In these days, it is doubtful that any child may reasonably be expected to succeed in life if he is denied the opportunity of an education. Such an opportunity, where the state has undertaken to provide it is a right which must be made available to all on equal terms.
We come then to the question presented. Does segregation of children in public schools solely on the basis of race, even though the physical facilities may be equal, deprive the children of the minority group of equal education opportunities? We believe, unanimously, that it does.
We conclude that in the field of public education that the doctrine of separate but equal has no place. Separate educational facilities are inherently unequal. Therefore we hold that the plaintiffs similarly situated, for whom the actions have been brought, are by reason of the segregation complained of, deprived of the equal protection of the laws guaranteed by the Fourteenth Amendment.
It is so ordered.
Justice Felix Frankfurter/Mike Nussbaum
[Justice Felix Frankfurter’s note to Justice Stanley Reed]
“Stanley, I am aware of the struggle in your conscience. As a citizen of the Republic, I feel deep gratitude for your share in what I believe to be a great good for our nation.
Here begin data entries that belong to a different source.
(* ===== verification/Admin.v ===== *)
(** * The admin interface and its clients (src/service/admininterface.cpp, src/service/stats.h,
      src/service/stats.cpp, src/service/client_config.cpp)

    The D-Bus methods of [AdminInterface] on the thumbnailer and the inactivity
    handler, and the encoding of the statistics and of the client configuration.
    The statistics of a cache come from the persistent cache library and are read
    by a parameter; [double]s are values of a type [F]. *)

From S2P Require Import Prelude.
From S2P Require Import CxxLib.
From S2P Require Import QtSize.
From S2P Require Import CacheInterface.
From S2P Require Import CacheHelper.
From S2P Require Import Backoff.
From S2P Require Import Thumbnailer.
From S2P Require Import ThumbnailerInstance.
From S2P Require Import Inactivity.
From S2P Require Import Service.
Import Cxx QtSize CacheInterface Thumbnailer.

Module Admin.

(** ** Statistics *)

Section Stats.
Context {F : Type}.

(** [service::CacheStats]; times in nanoseconds. *)
Record CacheStats : Type := mkStats {
  cache_path : string;
  policy : Z;
  size : Z;
  size_in_bytes : Z;
  max_size_in_bytes : Z;
  hits : Z;
  misses : Z;
  hits_since_last_miss : Z;
  misses_since_last_hit : Z;
  longest_hit_run : Z;
  longest_miss_run : Z;
  avg_hit_run_length : F;
  avg_miss_run_length : F;
  ttl_evictions : Z;
  lru_evictions : Z;
  most_recent_hit_time : Z;
  most_recent_miss_time : Z;
  longest_hit_run_time : Z;
  longest_miss_run_time : Z;
  histogram : list Z
}.

Record AllStats : Type := mkAllStats {
  full_size_stats : CacheStats;
  thumbnail_stats : CacheStats;
  failure_stats : CacheStats
}.

(** Conversions to the D-Bus integer types. *)
Definition quint32 (z : Z) : Z := z mod 2 ^ 32.
Definition quint64 (z : Z) : Z := z mod 2 ^ 64.
Definition qint64 (z : Z) : Z := (z + 2 ^ 63) mod 2 ^ 64 - 2 ^ 63.

(** [to_cache_stats]; the numbers of the library are signed 64-bit integers but
    for the policy, an enumeration, and the histogram, 32-bit counts. *)
Definition to_cache_stats (st : CacheStats) : CacheStats :=
  mkStats (cache_path st) (quint32 (policy st)) (qint64 (size st)) (qint64 (size_in_bytes st))
    (qint64 (max_size_in_bytes st)) (qint64 (hits st)) (qint64 (misses st)) (qint64 (hits_since_last_miss st))
    (qint64 (misses_since_last_hit st)) (qint64 (longest_hit_run st)) (qint64 (longest_miss_run st))
    (avg_hit_run_length st) (avg_miss_run_length st) (qint64 (ttl_evictions st)) (qint64 (lru_evictions st))
    (most_recent_hit_time st) (most_recent_miss_time st) (longest_hit_run_time st) (longest_miss_run_time st)
    (fmap (M:=list) quint32 (histogram st)).

(** What a [QDBusArgument] holds. *)
Inductive dbus_value : Type :=
  | DString (s : string)
  | DUInt32 (z : Z)
  | DInt64 (z : Z)
  | DUInt64 (z : Z)
  | DDouble (f : F)
  | DList (l : list Z)               (* of quint32 *)
  | DStruct (l : list dbus_value).

Definition NS_PER_MS : Z := 1000000.

(** [quint64(duration_cast<milliseconds>(t.time_since_epoch()).count())]. *)
Definition encode_time (t : Z) : dbus_value := DUInt64 (quint64 (Z.quot t NS_PER_MS)).

(** [time_point(milliseconds(n))]: [n] becomes a signed 64-bit count, which must
    fit the nanoseconds of a time point. *)
Definition decode_time (n : Z) : outcome Z :=
  let t := qint64 n * NS_PER_MS in
  if (LLONG_MIN <=? t) && (t <=? LLONG_MAX) then Ok t else Crash (Undefined "time_point").

Definition encode_cache_stats (s : CacheStats) : dbus_value :=
  DStruct [DString (cache_path s); DUInt32 (policy s); DInt64 (size s); DInt64 (size_in_bytes s);
    DInt64 (max_size_in_bytes s); DInt64 (hits s); DInt64 (misses s); DInt64 (hits_since_last_miss s);
    DInt64 (misses_since_last_hit s); DInt64 (longest_hit_run s); DInt64 (longest_miss_run s);
    DDouble (avg_hit_run_length s); DDouble (avg_miss_run_length s); DInt64 (ttl_evictions s);
    DInt64 (lru_evictions s); encode_time (most_recent_hit_time s); encode_time (most_recent_miss_time s);
    encode_time (longest_hit_run_time s); encode_time (longest_miss_run_time s); DList (histogram s)].

(** A message of another shape cannot be delivered by QtDBus: [None]. *)
Definition decode_cache_stats (v : dbus_value) : option (outcome CacheStats) :=
  match v with
  | DStruct [DString path; DUInt32 pol; DInt64 sz; DInt64 szb; DInt64 mx; DInt64 h; DInt64 m; DInt64 hs; DInt64 ms;
             DInt64 lh; DInt64 lm; DDouble ah; DDouble am; DInt64 te; DInt64 le;
             DUInt64 mrht; DUInt64 mrmt; DUInt64 lhrt; DUInt64 lmrt; DList hist] =>
      Some (a ← decode_time mrht; b ← decode_time mrmt; c ← decode_time lhrt; d ← decode_time lmrt;
            Ok (mkStats path pol sz szb mx h m hs ms lh lm ah am te le a b c d hist))
  | _ => None
  end.

Definition encode_all_stats (s : AllStats) : dbus_value :=
  DStruct [encode_cache_stats (full_size_stats s); encode_cache_stats (thumbnail_stats s); encode_cache_stats (failure_stats s)].

Definition decode_all_stats (v : dbus_value) : option (outcome AllStats) :=
  match v with
  | DStruct [f; t; x] =>
      f ← decode_cache_stats f; t ← decode_cache_stats t; x ← decode_cache_stats x;
      Some (f ← f; t ← t; x ← x; Ok (mkAllStats f t x))
  | _ => None
  end.

(** What a round trip keeps of a time. *)
Definition to_ms (t : Z) : Z := Z.quot t NS_PER_MS * NS_PER_MS.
Felix”
Part 2 @ 1h 34m 40s
[Set in the home garden of defense council John W. Davis]
Julia Davis/Hallie Foote
Father. The decision. For the plaintiffs. It was unanimous.
John W. Davis/Burt Lancaster
In the words of the General: We have met the enemy and we are theirs.
Julia Davis/Hallie Foote
I’m sorry father.
John W. Davis/Burt Lancaster
Someday I’m going to learn to accept good advice when it’s offered. There’s troubled times ahead. Looking at it philosophically, a unanimous decision is the best thing for the country.
Part 2 @ 1h 36m
[Voice of narrator]
In 1967 Thurgood Marshall was named an Associate Justice of the United States Supreme Court.
Vivian ‘Buster’ Marshall died of cancer the year following the Supreme Court decision.
Harry Briggs, Jr. never attended a desegregated school and never had an opportunity to go to college.